Caracterizado por um teatro que promove uma intensa troca com o espectador, mesmo sendo um grupo bem novo, a Confraria de Teatro intensifica essa característica em Todas as Ruas Têm Nome de Homem e realiza apresentações para um público pequeno que será levado a pontos da Cidade Alta.
Em um dado momento o público é convidado a fazer uma escolha: ir em busca de cada personagem para conhecer suas histórias. Para isso, três grupos são divididos e cada um segue por ruas distintas onde encontrarão a continuação da peça a partir de personagens diferentes. É por isso que a cada apresentação da peça é comum encontrar rostos perecidos, pessoas que foram assistir e voltaram para seguir os outros caminhos das personagens que ainda não viram.
Apertada em um pequeno quarto perto da escadaria Maria Ortiz está a jovem Carmem (foto ao lado), interpretada vorazmente por Thiara Pagani, e suas plantas, . Carmem é a personagem mais indicada pelo público que assistiu e recomenda quem ainda irá. Talvez pela sensibilidade e pela tamanha força de sua história.
Já na Academia Feminina Espírito-Santense de Letras o público conhecerá Ana Luiza, seus livros, ambições e muitos sonhos, interpretada por Ludmila Porto. No outro extremo, na Catedral, está Rosana munida de um vestido de noiva e do sonho de casar-se, interpretada por Luciene Camargo. E conduzindo todas essas histórias esta a atriz Luana Eva, que interpreta uma mulher que esqueceu o próprio nome e luta para que outros nomes de mulheres não sejam esquecidos, como o de Araceli Cabrera Crespo – que neste ano foi lembrada pelos 43 anos de sua violenta morte em Vitória.
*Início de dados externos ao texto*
(** * HealthPrevent backend: goal progress, streaks and health-signal scoring

    A shallow embedding of
      - [backend/models/HealthGoal.js]      ([calculateProgress], [updateStreak],
        the schema's range validators),
      - [backend/controllers/goalController.js] ([addCheckIn], [updateGoal]),
      - [backend/services/aiService.js]     ([calculateHealthScore],
        [identifyConcerns]),
    together with the slice of the JavaScript runtime these functions rely on,
    and, further down, of the goal's date virtuals, of [getGoalStats] and of
    the observation, recommendation and correlation helpers of the service.

    Modelling conventions.
      - A JavaScript number is a rational extended with [NaN] and the two
        infinities.  The arithmetic on readings (what [parseFloat] and
        [ToNumber] give, the sums, differences, quotients and products of
        [calculateProgress], of the averages, fractions and concern tests
        and of [getGoalStats]) is binary64: [Binary64.round] is IEEE 754
        rounding to nearest, ties to even, with its overflow to an infinity.
        The sign of zero is not represented: 0 stands for both zeros, which
        differ only in what dividing by them gives.
      - Counters, array lengths and streaks are integers.  A [Date] is its
        time value, an integer number of milliseconds; the day counts of
        [updateStreak] and of the virtuals, the severity band and the
        confidence of a correlation are computed from the exact quotient or
        product.
      - A method that sorts [this.checkIns] in place returns the goal it leaves
        behind next to its completion (a returned value or a thrown TypeError).
*)

From Stdlib Require Import ZArith QArith Qround Qreduction Qabs Qpower Lqa.
From Stdlib Require Import List Bool Ascii String Lia Permutation Sorted.
From Stdlib Require Import SpecFloat.
Import ListNotations.

(** ** The JavaScript runtime slice *)

Module JS.

Local Open Scope Q_scope.

(** *** Numbers *)

Inductive number : Type :=
| NaN
| PosInf
| NegInf
| Fin (q : Q).

Definition num_of_Z (z : Z) : number := Fin (inject_Z z).
Definition num_of_nat (n : nat) : number := num_of_Z (Z.of_nat n).

Definition Qltb (a b : Q) : bool :=
  match a ?= b with Lt => true | _ => false end.
Definition Qeqb (a b : Q) : bool :=
  match a ?= b with Eq => true | _ => false end.

Definition isNaN (x : number) : bool :=
  match x with NaN => true | _ => false end.

Definition neg (x : number) : number :=
  match x with
  | NaN => NaN
  | PosInf => NegInf
  | NegInf => PosInf
  | Fin q => Fin (Qred (- q))
  end.

(** The exact sum, difference, product and quotient, with the language's
    rules for [NaN], the infinities and a division by zero; [Binary64]
    below rounds them. *)
Definition add (x y : number) : number :=
  match x, y with
  | NaN, _ | _, NaN => NaN
  | PosInf, NegInf | NegInf, PosInf => NaN
  | PosInf, _ | _, PosInf => PosInf
  | NegInf, _ | _, NegInf => NegInf
  | Fin a, Fin b => Fin (Qred (a + b))
  end.

Definition sub (x y : number) : number := add x (neg y).

Definition inf_of_sign (negative : bool) : number :=
  if negative then NegInf else PosInf.

Definition is_negative (x : number) : bool :=
  match x with
  | NegInf => true
  | Fin q => Qltb q 0
  | _ => false
  end.

Definition is_zero (x : number) : bool :=
  match x with Fin q => Qeqb q 0 | _ => false end.

Definition is_infinite (x : number) : bool :=
  match x with PosInf | NegInf => true | _ => false end.

Definition mul (x y : number) : number :=
  match x, y with
  | NaN, _ | _, NaN => NaN
  | Fin a, Fin b => Fin (Qred (a * b))
  | _, _ =>
      if is_zero x || is_zero y then NaN
      else inf_of_sign (xorb (is_negative x) (is_negative y))
  end.

Definition div (x y : number) : number :=
  match x, y with
  | NaN, _ | _, NaN => NaN
  | Fin a, Fin b =>
      if Qeqb b 0 then
        (if Qeqb a 0 then NaN else inf_of_sign (Qltb a 0))
      else Fin (Qred (a / b))
  | Fin _, _ => Fin 0
  | _, Fin _ => inf_of_sign (xorb (is_negative x) (is_negative y))
  | _, _ => NaN
  end.
(** * UUID: a shallow embedding of the [UUID] class

    The class keeps a UUID as a [Uint8Array] and offers parsing from strings,
    byte arrays and other instances, validation predicates, formatting with
    memoised string views, equality and ordering.

    Modelling choices, all read off the TypeScript source:
    - a [Uint8Array] is a [list byte]; reading past its end gives
      [undefined], which is [None] here;
    - a JavaScript string is a [string] of 8-bit characters, its [length]
      the number of characters; code units above 255 are not represented
      (the class treats them like any character that is neither a hex digit
      nor a hyphen);
    - a [throw] is the [Throw] constructor of [result], one [Thrown] value
      per throw site;
    - the two cache fields of an instance are threaded explicitly: the
      formatting methods return the value together with the updated
      instance. *)

From Stdlib Require Import ZArith NArith List String Ascii Bool Lia.
From Stdlib Require Import Strings.Byte.
Import ListNotations.

Local Open Scope string_scope.

(** ** Exceptions *)

(** One constructor per [throw] of the source, one for the hex decoder and
    one for the TypeError of the engine on a property read of [undefined]. *)
Inductive Thrown : Type :=
| HexDecodeFailure                (* Uint8ArrayUtils.fromHex *)
| InvalidByteLength (got : nat)   (* version: "Invalid UUID byte length" *)
| HexLengthMismatch               (* formatHex: "hex length should be 32" *)
| InvalidStringLength             (* parse: "Invalid input string, length should be 36 or 32" *)
| NotExpectedInput                (* parse: "Not expected invalid input received" *)
| ExpectedUint8Array              (* parseBytes: TypeError *)
| TooFewUuids                     (* equals: "At least two UUIDs required for comparison" *)
| ReadOfUndefined.                (* isValidBytes: TypeError, [bytes.byteLength] with [bytes] undefined *)

(** The three error kinds of the design document. *)
Inductive ErrorKind : Type :=
| FormatError
| InvalidInputError
| InvalidArgumentError.

(** Every exception of the source is a plain [Error] (a [TypeError] in
    [parseBytes]); the kind is the one the design document gives to the
    situation the throw site guards. *)
Definition kind (e : Thrown) : ErrorKind :=
  match e with
  | HexDecodeFailure => FormatError
  | InvalidByteLength _ => FormatError
  | HexLengthMismatch => FormatError
  | InvalidStringLength => FormatError
  | NotExpectedInput => InvalidInputError
  | ExpectedUint8Array => InvalidInputError
  | TooFewUuids => InvalidArgumentError
  | ReadOfUndefined => InvalidInputError
  end.

Inductive result (A : Type) : Type :=
| Return (a : A)
| Throw (e : Thrown).

Arguments Return {A} a.
Arguments Throw {A} e.

Definition bind {A B : Type} (m : result A) (k : A -> result B) : result B :=
  match m with
  | Return a => k a
  | Throw e => Throw e
  end.

Notation "x <- m ;; k" := (bind m (fun x => k))
  (at level 61, m at next level, right associativity).

(** [returns m] holds when the call completes normally. *)
Definition returns {A : Type} (m : result A) : Prop := exists a, m = Return a.

(** [throws_kind k m] holds when the call throws an exception of kind [k]. *)
Definition throws_kind {A : Type} (k : ErrorKind) (m : result A) : Prop :=
  exists e, m = Throw e /\ kind e = k.

(** ** Typed arrays and numbers *)

Definition Uint8Array : Type := list byte.

(** [new Uint8Array(n)]: [n] zero bytes. *)
Definition new_Uint8Array (n : nat) : Uint8Array := repeat x00 n.

(** [arr.fill(v)]. *)
Definition fill (arr : Uint8Array) (v : byte) : Uint8Array := map (fun _ => v) arr.

(** [new Uint8Array(src)]: a fresh array holding the same bytes. *)
Definition copy_Uint8Array (src : Uint8Array) : Uint8Array := map (fun b => b) src.

Definition byteLength (arr : Uint8Array) : nat := List.length arr.

(** [arr[i]]: a number in 0..255, or [undefined] out of range. *)
Definition index (arr : Uint8Array) (i : nat) : option byte := nth_error arr i.

(** ToInt32 on an element read: [undefined] becomes 0. *)
Definition toInt32 (x : option byte) : Z :=
  match x with
  | Some b => Z.of_N (Byte.to_N b)
  | None => 0%Z
  end.

(** [x !== y] on element reads. *)
Definition strict_neq (x y : option byte) : bool :=
  match x, y with
  | Some a, Some b => negb (Byte.eqb a b)
  | None, None => false
  | _, _ => true
  end.

(** [x < y] on element reads: [undefined] converts to NaN, and every
    comparison with NaN is false. *)
Definition js_lt (x y : option byte) : bool :=
  match x, y with
  | Some a, Some b => (Byte.to_N a <? Byte.to_N b)%N
  | _, _ => false
  end.

(** ** Regular expressions

    The two patterns of the class are anchored sequences of counted
    character classes; such a pattern is matched left to right without
    backtracking. *)

Inductive ClassItem : Type :=
| Single (c : ascii)
| Range (lo hi : ascii).

Inductive Atom : Type :=
| Lit (c : ascii)
| OneOf (items : list ClassItem).

(** [(a, n)] stands for [a{n}]; the whole list is read between [^] and [$]. *)
Definition RegExp : Type := list (Atom * nat).

Definition item_matches (i : ClassItem) (c : ascii) : bool :=
  match i with
  | Single d => Ascii.eqb c d
  | Range lo hi => (N_of_ascii lo <=? N_of_ascii c)%N && (N_of_ascii c <=? N_of_ascii hi)%N
  end.

Definition atom_matches (a : Atom) (c : ascii) : bool :=
  match a with
  | Lit d => Ascii.eqb c d
  | OneOf items => existsb (fun i => item_matches i c) items
  end.

Fixpoint match_counted (a : Atom) (n : nat) (s : string) : option string :=
  match n with
  | O => Some s
  | S n' =>
      match s with
      | String c rest => if atom_matches a c then match_counted a n' rest else None
      | EmptyString => None
      end
  end.

Fixpoint match_anchored (r : RegExp) (s : string) : bool :=
  match r with
  | [] => match s with EmptyString => true | _ => false end
  | (a, n) :: r' =>
      match match_counted a n s with
      | Some rest => match_anchored r' rest
      | None => false
      end
  end.

(** [re.test(s)]. *)
Definition test (re : RegExp) (s : string) : bool := match_anchored re s.

(** [[0-9a-fA-F]] *)
Definition hexClass : Atom := OneOf [Range "0" "9"; Range "a" "f"; Range "A" "F"].
(** [[1-5]] *)
Definition versionClass : Atom := OneOf [Range "1" "5"].
(** [[89abAB]] *)
Definition variantClass : Atom :=
  OneOf [Single "8"; Single "9"; Single "a"; Single "b"; Single "A"; Single "B"].

(** ** The byte codec [Uint8ArrayUtils]

    The module [./utils] is not part of the sources at hand; its two
    functions are taken from the design document. *)

Module Uint8ArrayUtils.

(** Modelled from the spec: the value of one hex digit, either case
    (helper of [Uint8ArrayUtils.fromHex], which is missing). *)
Definition hexDigitValue (c : ascii) : option N :=
  let n := N_of_ascii c in
  if (48 <=? n)%N && (n <=? 57)%N then Some (n - 48)%N
  else if (97 <=? n)%N && (n <=? 102)%N then Some (n - 87)%N
  else if (65 <=? n)%N && (n <=? 70)%N then Some (n - 55)%N
  else None.
(** ** cleanup_worker *)

(** The scan [for rid, meta in list(rooms.items())] that fills [to_delete]. *)
Fixpoint cleanup_scan (now : float) (items : list (string * Room))
    (to_delete : list string) : list string :=
  match items with
  | [] => to_delete
  | (rid, meta) :: rest =>
      match host_sid meta, client_sid meta with
      | None, None => cleanup_scan now rest (to_delete ++ [rid])
      | _, _ =>
          if (ROOM_TTL_SECONDS <? now - last_active meta)%float
          then cleanup_scan now rest (to_delete ++ [rid])
          else cleanup_scan now rest to_delete
      end
  end.

(** [try: del rooms[rid]; del room_locks[rid] except KeyError: pass] *)
Definition cleanup_delete (rid : string) : M unit := λ w,
  match rooms w !! rid with
  | None => Returns (tt, w)
  | Some _ =>
      Returns (tt, with_room_locks (room_locks w ∖ {[rid]})
                     (with_rooms (delete rid (rooms w)) w))
  end.

(** One turn of the [while True] loop of [cleanup_worker] (the
    [time.sleep(60)] between two turns changes nothing in the state). *)
Definition cleanup_worker : M unit :=
  now ← time_time;
  rs ← get_rooms;
  let to_delete := cleanup_scan now (map_to_list rs) [] in
  for_each to_delete cleanup_delete.

(** ** Socket events *)

(** [while room_id in rooms: room_id = generate_room_id()] *)
Fixpoint retry_room_id (fuel : nat) (room_id : string) : M string :=
  rs ← get_rooms;
  if decide (room_id ∈ dom rs) then
    match fuel with
    | O => λ _, OutOfFuel
    | S fuel' => room_id' ← generate_room_id; retry_room_id fuel' room_id'
    end
  else ret room_id.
Juntas, as histórias de cada personagem lançam questões reais sobre a presença da mulher nas cidades e a violência sofrida há centenas de anos e que até os dias atuais continuam a ser realidade para as mulheres. São nestes momentos que Todas as Ruas Têm Nome de Homem se mostra bem mais real que uma peça de teatro, quando as ruas escuras do Centro não são somente os cenários da peça onde a violência contra a mulher acontece, são os espaços reais.
De modo tocante a peça chega para marcar quem vê uma, duas ou até as três vezes. O impacto é certo. Ao final da apresentação, o espetáculo é dedicado às vítimas de estupros coletivos e mulheres que sofreram qualquer tipo de violência, finalizando uma trama que viajou de 1925 até 2016, que apresentou diversas mulheres fortes, um punhado de becos escuros que estampam violência, que questionou um ministério formado só por homens no governo e que, deveras, não acaba por ali no encerramento do espetáculo, continua no dia a dia.
Serviço
A peça Todas as Ruas Têm Nome de Homem segue com suas últimas apresentações na próxima sexta-feira (22), às 20h, sábado (23) e domingo (24), às 19h30. Os ingressos custam R$20,00 (inteira) e R$10,00 (meia).